Overthrust nappe theory germinated in the foreland belt of the alpine chain, but the structure and kinematics of the axial collision zone soon became the intriguing tectonic problem. About a century ago separation of old continental from Mesozoic oceanic rocks made clear the overall architecture of the suture zone between African and European margins; ductile low angle upthrusting was envisaged to have generated the thick pile of pre-Alpine and Mesozoic continental and oceanic (former geosynclinalic) sequences named Pennine nappe belt (ARGAND, 1911; STAUB, 1917). Later, addition of environmental details to fragments of Mesozoic sediments, stuck solution of the thickening kinematics upon its starting point of pre-orogenic paleogeograpy and this view generated virtual problems of lower crustal mass excess within the collisional mechanics, that lasted till the sixties (LAUBSCHER, 1971). Since the seventies, tectonothermal evidences from metamorphic rocks, displayed by estimates of petrogenetic conditions of mineral assemblages made subduction signatures evident (ERNST, 1971; DAL PIAZ et al., 1972) and imposed lithosphere-scale thickening processes.

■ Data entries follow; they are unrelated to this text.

(* ===== verification/ValidateSteps.v ===== *)
(** * Validation and the pool

    The validator in front of the pool: whom the node blames for a rejection, what it
    says about private transactions, and which forks it applies. *)

From stdpp Require Import prelude gmap list sorting strings.
From S2P Require Import Prelude.
From S2P Require Import Ord.
From S2P Require Import Identifier.
From S2P Require Import State.
From S2P Require Import PoolTx.
From S2P Require Import AllTxs.
From S2P Require Import Forks.
From S2P Require Import Errors.
From S2P Require Import Events.
From S2P Require Import BlobStore.
From S2P Require Import Transaction.
From S2P Require Import TxPool.
From S2P Require Import Inner.
From S2P Require Import Validate.
From S2P Require Import PoolOps.
From S2P Require Import PoolFees.
From S2P Require Import PoolEvict.
From S2P Require Import PoolSteps.
From S2P Require Import InnerOps.
From S2P Require Import InnerSteps.

Section composed.
Context {TO : TransactionOrdering} {S : Type} {BS : BlobStore S} {BL : BlobStoreLaws S}.
Context (initial_gas : SpecId → list Z → bool → AccessList → Z → Z).
Context (kzg_ok : list Z → Sidecar → bool) (MAX_BLOBS_PER_BLOCK : Z).
Notation validate_one := (validate_one initial_gas kzg_ok MAX_BLOBS_PER_BLOCK).
Implicit Types (i : PoolInner S) (v : EthTransactionValidatorInner) (tx : EthPooledTransaction).

(** A transaction with fields of the widths of the code, whose nonce has a successor. *)
Record pooled_ok tx : Prop := {
  po_tx : Tx.tx_ok (ec_transaction (ep_transaction tx));
  po_nonce : Tx.nonce (ec_transaction (ep_transaction tx)) < u64_max;
  po_input : is_u64 (Z.of_nat (length (Tx.input (ec_transaction (ep_transaction tx)))));
}.

Lemma valid_tx_new p d : valid_tx (ValidTransaction_new p d) = p.
Proof. by destruct d. Qed.

(** What the validator lets through meets the conditions under which the pool is shown
    correct. *)
Lemma validated_outcome_ok v latest_account store origin tx :
  pooled_ok tx → outcome_ok (validate_one v latest_account store origin tx).
Proof.
  intros [[[? ?] ? Hf ? Hb ?] Hn Hi]. destruct (validate_one v latest_account store origin tx) as [bal n w prop|?|?] eqn:E; [|done..].
  apply validate_one_spec in E as (_ & maybe & d & _ & _ & Hle & _ & _ & _ & -> & -> & _).
  unfold outcome_ok. rewrite valid_tx_new. simpl. by split_and!.
Qed.

(** C40. Peers are blamed by the validator only: if the gas limit the validator enforces is
    not above the one of the pool, then adding what the validator returns ends in an error
    that counts against the sender of the transaction only if the validator has rejected
    it with an error of that kind. *)
Theorem blame_only_by_validator v latest_account now origin tx i e i' :
  inner_wf i → inner_room i → pooled_ok tx → v_block_gas_limit v ≤ block_gas_limit (all_transactions (pool i)) →
  inner_add_transaction now origin (validate_one v latest_account (blob_store i) origin tx) i = Done (inl e, i') →
  is_bad_transaction e = true →
  ∃ err, validate_one v latest_account (blob_store i) origin tx = OutcomeInvalid (pool_view tx) err ∧
    invalid_is_bad err = true ∧ e = mkPoolError (ec_hash (ep_transaction tx)) (InvalidTransaction err).
Proof.
  intros Hwf Hroom Hok Hgas Hrun Hbad. pose proof (validated_outcome_ok v latest_account (blob_store i) origin tx Hok) as Ho.
  destruct (validate_one v latest_account (blob_store i) origin tx) as [bal n w prop|p err|h] eqn:E.
  - exfalso. destruct (rejection_reason now origin bal n w prop i e i' Hwf Hroom Ho Hrun) as [_ Hlim].
    specialize (Hlim Hbad). apply validate_one_spec in E as ([_ _ _ Hg _ _ _ _ _] & maybe & d & _ & _ & _ & _ & _ & _ & _ & -> & _).
    rewrite valid_tx_new in Hlim. simpl in Hlim. lia.
  - injection Hrun as <- _. exists err. unfold Validate.validate_one in E. repeat case_match; simplify_eq/=; by split_and!.
  - by injection Hrun as <- _.
Qed.

(** Private transactions stay private: if a transaction that must not be propagated,
    one of private origin or a local one while local transactions are not propagated, is
    validated and added, then nothing sent over a channel of the network names it, and it
    is not among the hashes the node would announce to a new peer. *)
Theorem private_end_to_end c v latest_account now origin tx i h i' :
  inner_wf i → inner_room i → pooled_ok tx → network_channel c i → propagates v origin = false →
  inner_add_transaction now origin (validate_one v latest_account (blob_store i) origin tx) i = Done (inr h, i') →
  h = ec_hash (ep_transaction tx) ∧ h ∉ pooled_transactions_hashes i' ∧
  ∃ att, log (world i') = log (world i) ++ att ∧
    ∀ a, a ∈ att → at_chan a = c →
      match at_msg a with MsgHash h' => h' ≠ h | MsgNew e => hash (ne_transaction e) ≠ h | _ => True end.
Proof.
  intros Hwf Hroom Hok Hn Hp Hrun. pose proof Hroom as [Hr Hids].
  pose proof (validated_outcome_ok v latest_account (blob_store i) origin tx Hok) as Ho.
  set (o := validate_one v latest_account (blob_store i) origin tx) in *.
  destruct (add_grows c now origin o (inr h) i i' Hwf Hroom Ho Hn Hrun) as (att & Hl & Hatt).
  destruct (inner_add_lemma now origin o i Hwf Ho) as (r & i1 & evs & E & Hst & Hres & _); [|done|].
  { eapply room_weaken; [|exact Hr]. unfold all_len. lia. }
  rewrite Hrun in E. injection E as <- <-.
  destruct o as [bal n w prop|p err|h'] eqn:Eo; [|by destruct Hres..]. unfold o in Eo.
  apply validate_one_spec in Eo as (_ & maybe & d & _ & _ & _ & _ & _ & _ & _ & -> & ->).
  destruct Hres as (-> & Hnew & x & Hx & Hprop & Hk & _). rewrite valid_tx_new in *. rewrite Hp in Hprop.
  change (tx_hash (pool_view tx)) with (ec_hash (ep_transaction tx)) in *.
  assert (Hget : known i' !! ec_hash (ep_transaction tx) = Some x) by (apply Hk; by left).
  split_and!; [done| |].
  - unfold pooled_transactions_hashes, pooled_transactions, transactions_iter.
    intros (y & Ey & [Hy%Is_true_true Hin]%list_elem_of_filter)%list_elem_of_fmap.
    apply list_elem_of_fmap in Hin as ([h2 y2] & -> & Hin). apply elem_of_map_to_list in Hin. simpl in *.
    assert (h2 = hash y2) as ->.
    { pose proof (sp_wf _ _ _ Hst) as W'. by apply (pool_wf_hash _ _ _ (iw_pool _ W')) in Hin as [? _]. }
    rewrite <-Ey in Hin. unfold known in Hget. congruence.
  - exists att. split; [done|]. intros a Ha Hc. rewrite Forall_forall in Hatt. specialize (Hatt a Ha Hc).
    unfold known, get_tx in *. destruct (at_msg a); try done.
    + intros ->. destruct Hatt as (y & Hy & Hpy). congruence.
    + intros E. destruct Hatt as [Hy Hpy]. rewrite E in Hy. congruence.
Qed.
End composed.

(** ** Hard forks *)

(** The validator applies the forks of the chain: after it was built for a head and has
    seen any blocks, the Shanghai and Cancun rules apply exactly if one of those blocks
    lies at or after the fork; Prague is only looked up for the blocks seen since. *)
Theorem tracked_forks spec t0 ts :
  let h := vs_hardforks spec in
  let v := foldl (λ v t, on_new_head_block t v) (build (with_head_timestamp t0 (builder_new spec))) ts in
  shanghai (v_fork_tracker v) = existsb (λ t, is_shanghai_active_at_timestamp t h) (t0 :: ts) ∧
  cancun (v_fork_tracker v) = existsb (λ t, is_cancun_active_at_timestamp t h) (t0 :: ts) ∧
  prague (v_fork_tracker v) = existsb (λ t, is_prague_active_at_timestamp t h) ts ∧
  v_chain_spec v = spec.
Proof.
  intros h. induction ts as [|t ts IH] using rev_ind; [simpl; by rewrite !orb_false_r|].
  rewrite foldl_app. simpl. rewrite !existsb_app. simpl in IH.
  set (v := foldl _ _ ts) in *. destruct IH as (IHs & IHc & IHp & Es). unfold on_new_head_block. rewrite Es. fold h. simpl.
  rewrite !orb_false_r, <-IHp, !orb_assoc, <-IHs, <-IHc. clear IHs IHc IHp.
  destruct (is_cancun_active_at_timestamp t h), (is_shanghai_active_at_timestamp t h), (is_prague_active_at_timestamp t h);
    simpl; by rewrite ?orb_true_r, ?orb_false_r.
Qed.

Crustal location of pre-Alpine protoliths was revealed in many of the stacked continental and oceanic slices from polyphased pre-orogenic tectono-thermal imprints, together with signs of contrasting P-T regimes, related to Alpine collision, to pre-Alpine rifting or Variscan tectono-metamorphic episodes. Origin of the recumbent-like overthrust nappe finite architecture was made manifest as a long polyphase process generated at various crustal depths (HALL, 1972; HIGGINS, 1964; MILNES, 1978) and fossil mineral equilibria preserved in protected strain domains became the effective key to unravel repeated episodes of tectonic coupling and decoupling in the subduction-exhumation-collision- cycle (SPALLA et al., 1996). Multi-scale structural analysis and P-T estimates are the investigation tool (tectono-metamorphic units = TMU; SPALLA et al., 2005) of the relative translational viscous flow of coupling and decoupling tectonic units, that opened promising perspectives in the Alpine subduction-exhumation cycle.